Remember, this is a network that ditched Harold Reynolds for giving a woman a hug, Steve Phillips for having a taste for porky chicks, and suspended Tony Kornheiser for being the one to say the empress had on the wrong clothes when he called out Hannah Storm’s Forever 21 ensemble. Do you think for a single, solitary second that the big-wigs are going to allow the college football analysts to say one negative thing about the BCS? If you thought things were bad during the Bonds on Bonds fiasco, just watch and see if the ESPNers stammer and tap dance when they have to answer the question of who’s better, the dominant Big 12 team, the juggernaut Pac 10 team, or the very good team from a conference that's getting $2 billion. And it’s unfortunate.

Wow. Wow. See, dealing with misogynistic behavior = pro-SEC bias. To recap the incidents involved: Harold Reynolds was accused of sexual harassment (though there indications that the move might have been unfair, and a wrongful termination case was settled out of court, large corporations get nervous when harassment allegations start flying); Steve Phillips was having an affair with a lower-ranking employee and Tony Kornheiser launched a personal broadside against an ESPN colleage on an ESPN radio affiliate. (I'm not even linking to what he said on this blog.)

Now, you can say whatever you want about each of these cases. But responding to allegations of harassment, firing someone after a salacious extramarital affair becomes public and suspending someone after he attacks a fellow employee (which ESPN clearly said later was the cause of the suspension) are hardly journalistic sins to begin with, much less in any way comparable to favoring one conference over another. (And people seem to forget that, while the deal was not as large or as broad, ESPN had a television deal back when Herbstreit virtually did everything but start singing "Hail to the Victors" while campaigning for Michigan to play in the title game in 2006).

Blutarsky makes a good point about the difference between Fox and ESPN. There is perhaps no better home for the BCS than the Worldwide Leader, and it's hard to see any other home for the Series.

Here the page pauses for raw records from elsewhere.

(* ===== verification/WebSocket.v ===== *)
(** * WebSocket: connections for live progress

    Models [api/websocket.py] on the bus of Events.v: the registry of connections,
    the commands of a client, a session of the endpoint, the bridge from the bus and
    the stream of the dashboard.  A socket is a number.  The registry runs on one
    event loop and nothing else runs between the sends of one broadcast; heartbeats
    are timers and not modelled. *)

From Stdlib Require Import Ascii NArith ZArith Lia.
From stdpp Require Import base tactics strings gmap list.
From S2P Require Import Prelude PyStr Dict PyVal Json JsonLoads Uuid Events.

(** ** ConnectionManager *)

Abbreviation socket := nat (only parsing).
Abbreviation manager := (gmap string (gset nat)).

Definition total_connections (m : manager) : nat := map_fold (λ _ conns n, size conns + n) 0 m.

Definition get_workflow_connections (wid : string) (m : manager) : nat := size (default ∅ (m !! wid)).

(** The registration of [connect]; accepting and greeting are steps of the session. *)
Definition register (wid : string) (s : socket) (m : manager) : manager :=
  <[wid := {[s]} ∪ default ∅ (m !! wid)]> m.

Definition _discard (wid : string) (s : socket) (m : manager) : manager :=
  match m !! wid with
  | None => m
  | Some conns =>
      let conns := conns ∖ {[s]} in
      if decide (conns = ∅) then delete wid m else <[wid := conns]> m
  end.

Definition disconnect (s : socket) (wid : string) (m : manager) : manager := _discard wid s m.

(** [alive s]: sending to the socket does not raise *)
Definition broadcast_to_workflow (alive : socket → bool) (wid : string) (m : manager) : manager :=
  let dead := List.filter (λ s, negb (alive s)) (elements (default ∅ (m !! wid))) in
  foldl (λ m s, _discard wid s m) m dead.

Definition broadcast_all (alive : socket → bool) (m : manager) : manager :=
  foldl (λ m wid, broadcast_to_workflow alive wid m) m (map fst (map_to_list m)).

Record Status := { s_total : nat; s_workflows : gmap string nat }.

Definition get_status (m : manager) : Status := {| s_total := total_connections m; s_workflows := size <$> m |}.

(** ** The endpoint *)

Inductive frame :=
  | Connected (wid : string)
  | EventFrame (event_id event_type timestamp : string) (data : list (pykey * json))
  | Pong
  | Ack (action : string)
  | StatusFrame (st : Status)
  | InvalidJSON
  | UnknownAction (action : json).

(** What is published: the parts of the channel, the type and the data *)
Record command := { c_parts : list string; c_type : string; c_data : list (pykey * json) }.

(** [AttributeError] of [msg.get], and the [ValueError] of a number that is too long *)
Inductive ws_exn := AttributeError | ValueError.

Definition workflow_command (wid action : string) : command := {|
  c_parts := ["workflow"; wid; "command"]; c_type := "workflow.command." +:+ action;
  c_data := [(KStr "workflow_id", JStr wid); (KStr "command", JStr action)] |}.

Section endpoint.
Context (float_of_text : string → pyfloat).

(** What is published, and then the frame of the answer *)
Definition _handle_client_message (wid raw : string) (m : manager) : res ws_exn (list command * frame) :=
  match loads float_of_text raw with
  | Err JSONDecodeError => Ok ([], InvalidJSON)
  | Err _ => Err ValueError
  | Ok (JObj msg) =>
      let action := default (JStr "") (dict_get (KStr "action") msg) in
      match action with
      | JStr "ping" => Ok ([], Pong)
      | JStr "pause" => Ok ([workflow_command wid "pause"], Ack "pause")
      | JStr "cancel" => Ok ([workflow_command wid "cancel"], Ack "cancel")
      | JStr "status" => Ok ([], StatusFrame (get_status m))
      | _ => Ok ([], UnknownAction action)
      end
  | Ok _ => Err AttributeError
  end.

(** What the client does: a text, to which the answer can be sent or not; its end *)
Inductive ws_input := Text (raw : string) (answered : bool) | Gone.

(** The receiving loop.  It ends with the client, with an exception, and in the model
    with the inputs. *)
Fixpoint receive_loop (wid : string) (inputs : list ws_input) (m : manager) : list command * list frame :=
  match inputs with
  | [] | Gone :: _ => ([], [])
  | Text raw answered :: inputs =>
      match _handle_client_message wid raw m with
      | Err _ => ([], [])
      | Ok (commands, answer) =>
          if answered then
            let '(cs, fs) := receive_loop wid inputs m in (commands ++ cs, answer :: fs)
          else (commands, [])
      end
  end.

(** A session alone on the loop: what it publishes, what it answers, the registry
    afterwards; [accepted] and [greeted] say whether accepting and the first send
    succeed. *)
Definition workflow_websocket (wid : string) (s : socket) (accepted greeted : bool) (inputs : list ws_input) (m : manager)
    : list command * list frame * manager :=
  if negb accepted then ([], [], m)
  else
    let m := register wid s m in
    if negb greeted then ([], [], m)
    else
      let '(commands, frames) := receive_loop wid inputs m in
      (commands, Connected wid :: frames, disconnect s wid m).
End endpoint.

Definition event_frame (e : BaseEvent) : frame := EventFrame (event_id e) (event_type e) (timestamp e) (data e).

(** The bridge stops at the first send that fails. *)
Fixpoint forward {A B} (f : A → B) (sends : nat → bool) (es : list A) : list B :=
  match es with
  | [] => []
  | e :: es => if sends 0 then f e :: forward f (sends ∘ S) es else []
  end.

Section bridge.
Context `{PubSub} (float_of_text : string → pyfloat).

Definition _bridge_pubsub_to_ws (fresh : nat → string * string) (wid : string) (sends : nat → bool) (log : list (string * string))
    : list frame :=
  forward event_frame sends (subscribe float_of_text fresh ["workflow"; wid; "*"] log).

Definition dashboard_websocket (fresh : nat → string * string) (sends : nat → bool) (log : list (string * string))
    : list (string * frame) :=
  forward (λ ce, (ce.1, event_frame ce.2)) sends (subscribe_one float_of_text fresh "*" log).
End bridge.

(** ** The registry is a set of pairs *)

(** The registry holds exactly the pairs, and no workflow without a connection. *)
Definition represents (m : manager) (P : gset (string * nat)) : Prop :=
  (∀ wid s, (wid, s) ∈ P ↔ s ∈ default ∅ (m !! wid)) ∧ ∀ wid, m !! wid ≠ Some ∅.

Lemma lookup_set_insert wid wid' (S : gset nat) (m : manager) :
  default ∅ (<[wid := S]> m !! wid') = if decide (wid = wid') then S else default ∅ (m !! wid').
Proof. destruct (decide (wid = wid')) as [->|]; [by rewrite lookup_insert_eq|by rewrite lookup_insert_ne]. Qed.

Lemma lookup_set_delete wid wid' (m : manager) :
  default ∅ (delete wid m !! wid') = if decide (wid = wid') then ∅ else default ∅ (m !! wid').
Proof. destruct (decide (wid = wid')) as [->|]; [by rewrite lookup_delete_eq|by rewrite lookup_delete_ne]. Qed.

Lemma register_represents wid s m P : represents m P → represents (register wid s m) ({[(wid, s)]} ∪ P).
Proof.
  intros [Hp Hn]. unfold register. split.
  - intros wid' s'. rewrite lookup_set_insert. case_decide as Hw; [subst wid'|]; set_solver.
  - intros wid'. destruct (decide (wid = wid')) as [->|]; [rewrite lookup_insert_eq|by rewrite lookup_insert_ne]. intros [= E]. set_solver.
Qed.

Lemma discard_represents wid s m P : represents m P → represents (_discard wid s m) (P ∖ {[(wid, s)]}).
Proof.
  intros [Hp Hn]. unfold _discard. destruct (m !! wid) as [conns|] eqn:E.
  - assert (∀ s', (wid, s') ∈ P ↔ s' ∈ conns) as Hc by (intros; by rewrite Hp, E). case_decide as Hs; split.
    + intros wid' s'. rewrite lookup_set_delete. specialize (Hp wid' s'). case_decide as Hw; [subst wid'|]; set_solver.
    + intros wid'. destruct (decide (wid = wid')) as [->|]; [by rewrite lookup_delete_eq|by rewrite lookup_delete_ne].
    + intros wid' s'. rewrite lookup_set_insert. specialize (Hp wid' s'). case_decide as Hw; [subst wid'|]; set_solver.
    + intros wid'. destruct (decide (wid = wid')) as [->|]; [rewrite lookup_insert_eq; congruence|by rewrite lookup_insert_ne].
  - assert ((wid, s) ∉ P) as Hs by (rewrite Hp, E; set_solver). by assert (P ∖ {[(wid, s)]} = P) as -> by set_solver.
Qed.

Lemma discards_represent wid dead m P :
  represents m P → represents (foldl (λ m s, _discard wid s m) m dead) (P ∖ list_to_set (map (pair wid) dead)).
Proof.
  revert m P. induction dead as [|s dead IH]; intros m P H; cbn [foldl map list_to_set].
  - by assert (P ∖ ∅ = P) as -> by set_solver.
  - replace (P ∖ ({[(wid, s)]} ∪ list_to_set (map (pair wid) dead))) with
      (P ∖ {[(wid, s)]} ∖ list_to_set (map (pair wid) dead)) by set_solver.
    apply IH. by apply discard_represents.
Qed.

Lemma broadcast_represents alive wid m P :
  represents m P → represents (broadcast_to_workflow alive wid m) (filter (λ p, p.1 = wid → alive p.2 = true) P).
Proof.
  intros H. pose proof H as [Hp _]. unfold broadcast_to_workflow. set (dead := List.filter _ _).
  assert (filter (λ p : string * nat, p.1 = wid → alive p.2 = true) P = P ∖ list_to_set (map (pair wid) dead)) as ->;
    [|by apply discards_represent].
  assert (∀ s, s ∈ dead ↔ (wid, s) ∈ P ∧ alive s = false) as Hd.
  { intros s. unfold dead. rewrite list_elem_of_In, filter_In, <-list_elem_of_In, elem_of_elements, Hp, negb_true_iff. done. }
  apply set_eq. intros [wid' s]. rewrite elem_of_filter, elem_of_difference, elem_of_list_to_set, list_elem_of_fmap. cbn [fst snd].
  setoid_rewrite Hd. split.
  - intros [Ha Hs]. split; [done|]. intros (s'&[= -> ->]&_&Hf). by rewrite Ha in Hf.
  - intros [Hs Hno]. split; [|done]. intros ->. destruct (alive s) eqn:Ha; [done|]. exfalso. apply Hno. by exists s.
Qed.

(** One call on the registry, and what it does to the pairs *)
Inductive registry_op :=
  | Register (wid : string) (s : socket)
  | Disconnect (wid : string) (s : socket)
  | Broadcast (alive : socket → bool) (wid : string)
  | BroadcastAll (alive : socket → bool).

Definition perform (m : manager) (o : registry_op) : manager :=
  match o with
  | Register wid s => register wid s m
  | Disconnect wid s => disconnect s wid m
  | Broadcast alive wid => broadcast_to_workflow alive wid m
  | BroadcastAll alive => broadcast_all alive m
  end.

Definition abstract_op (P : gset (string * nat)) (o : registry_op) : gset (string * nat) :=
  match o with
  | Register wid s => {[(wid, s)]} ∪ P
  | Disconnect wid s => P ∖ {[(wid, s)]}
  | Broadcast alive wid => filter (λ p, p.1 = wid → alive p.2 = true) P
  | BroadcastAll alive => filter (λ p, alive p.2 = true) P
  end.

Lemma broadcasts_represent alive wids m P :
  represents m P →
  represents (foldl (λ m wid, broadcast_to_workflow alive wid m) m wids) (filter (λ p, p.1 ∈ wids → alive p.2 = true) P).
Proof.
  revert m P. induction wids as [|wid wids IH]; intros m P H; cbn [foldl].
  - by assert (filter (λ p : string * nat, p.1 ∈ [] → alive p.2 = true) P = P) as -> by (apply set_eq; intros p; rewrite elem_of_filter; set_solver).
  - apply (broadcast_represents alive wid), (IH _ _) in H.
    assert (filter (λ p : string * nat, p.1 ∈ wid :: wids → alive p.2 = true) P =
      filter (λ p, p.1 ∈ wids → alive p.2 = true) (filter (λ p, p.1 = wid → alive p.2 = true) P)) as ->; [|done].
    apply set_eq. intros p. rewrite !elem_of_filter, elem_of_cons. naive_solver.
Qed.

Lemma perform_represents o m P : represents m P → represents (perform m o) (abstract_op P o).
Proof.
  intros H. destruct o as [wid s|wid s|alive wid|alive]; cbn [perform abstract_op].
  - by apply register_represents.
  - by apply discard_represents.
  - by apply broadcast_represents.
  - unfold broadcast_all. pose proof (broadcasts_represent alive (map fst (map_to_list m)) m P H) as Hb.
    assert (filter (λ p : string * nat, alive p.2 = true) P = filter (λ p, p.1 ∈ map fst (map_to_list m) → alive p.2 = true) P) as ->; [|done].
    apply set_eq. intros [wid s]. rewrite !elem_of_filter. cbn [fst snd]. split; [naive_solver|]. intros [Ha Hs]. split; [|done]. apply Ha.
    destruct H as [Hp _]. apply Hp in Hs. destruct (m !! wid) as [S|] eqn:E; [|cbn in Hs; set_solver].
    apply list_elem_of_fmap. exists (wid, S). split; [done|]. by apply elem_of_map_to_list.
Qed.

Lemma total_represents m P : represents m P → total_connections m = size P.
Proof.
  revert P. unfold total_connections. induction m as [|wid S m Hm Hf IH] using map_first_key_ind; intros P [Hp Hn].
  - rewrite map_fold_empty. symmetry. apply size_empty_iff. intros [wid s]. rewrite Hp, lookup_empty. set_solver.
  - rewrite (map_fold_insert_first_key _ _ _ _ _ Hm Hf).
    assert (represents m (P ∖ set_map (pair wid) S)) as Hr.
    { split.
      - intros wid' s. specialize (Hp wid' s). rewrite elem_of_difference, Hp, lookup_set_insert, elem_of_map.
        case_decide as Hw; [subst wid'; rewrite Hm; set_solver|]. split; [by intros [? _]|]. intros Hs. split; [done|]. naive_solver.
      - intros wid'. specialize (Hn wid'). destruct (decide (wid = wid')) as [<-|]; [by rewrite Hm|]. by rewrite lookup_insert_ne in Hn. }
    rewrite (IH _ Hr).
    assert (set_map (pair wid) S ⊆ P) as Hsub.
    { intros [wid' s] (s'&[= -> ->]&Hs)%elem_of_map. apply Hp. rewrite lookup_insert_eq. done. }
    assert (size (set_map (C := gset nat) (D := gset (string * nat)) (pair wid) S) = size S) as Es.
    { unfold set_map. rewrite size_list_to_set; [by rewrite length_fmap|]. apply NoDup_fmap_2; [by intros ?? [=]|apply NoDup_elements]. }
    rewrite size_difference by done. apply subseteq_size in Hsub. lia.
Qed.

I’m not saying the WWL is going to encourage its talking heads to go out of their way to antagonize the BCS suits, but, on the other hand, if they are critical, what would the BCS do about it?  Take its business somewhere else that pays as well?  Where would that be exactly?

Even one of the Web's best-spoken playoff supporters thinks it could go either way.

For precisely that reason, I assume everyone at ESPN -- from the top down -- will continue to insist the free discourse won't be reined in. ...

It's also possible that a $500 million deal with the newly spin-obsessed BCS -- along with the blockbuster $2 billion deal with the SEC and lucrative agreements with the other "Big Six" conferences, will motivate someone in Bristol, Conn., to make a phone call or five to make sure the on-air talent doesn't go over the top in criticizing the network's investment.

Of course it's possible, and no one can entirely rule it out. But articles like Fiutak's look less like an honest discussion about the possibility of media bias -- especially since it comes from someone who works for an organization that he admitted was biased kind of not really yes -- by reflecting that criticism of ESPN, which no one really likes all that much. The bonus of course is that if ESPN doesn't criticize the BCS enough for the system's opponents, it can be blamed solely on the company's profit motive or pro-BCS bias and not because the network's job also isn't to be an anti-BCS propaganda outlet (this is a trick both sides try in politics).

But there's really no ESPN-related evidence right now to support the allegation. And even if there was, if we all don't care about ESPN, why does it matter what they say? Unless you want them to agree with your side to begin with.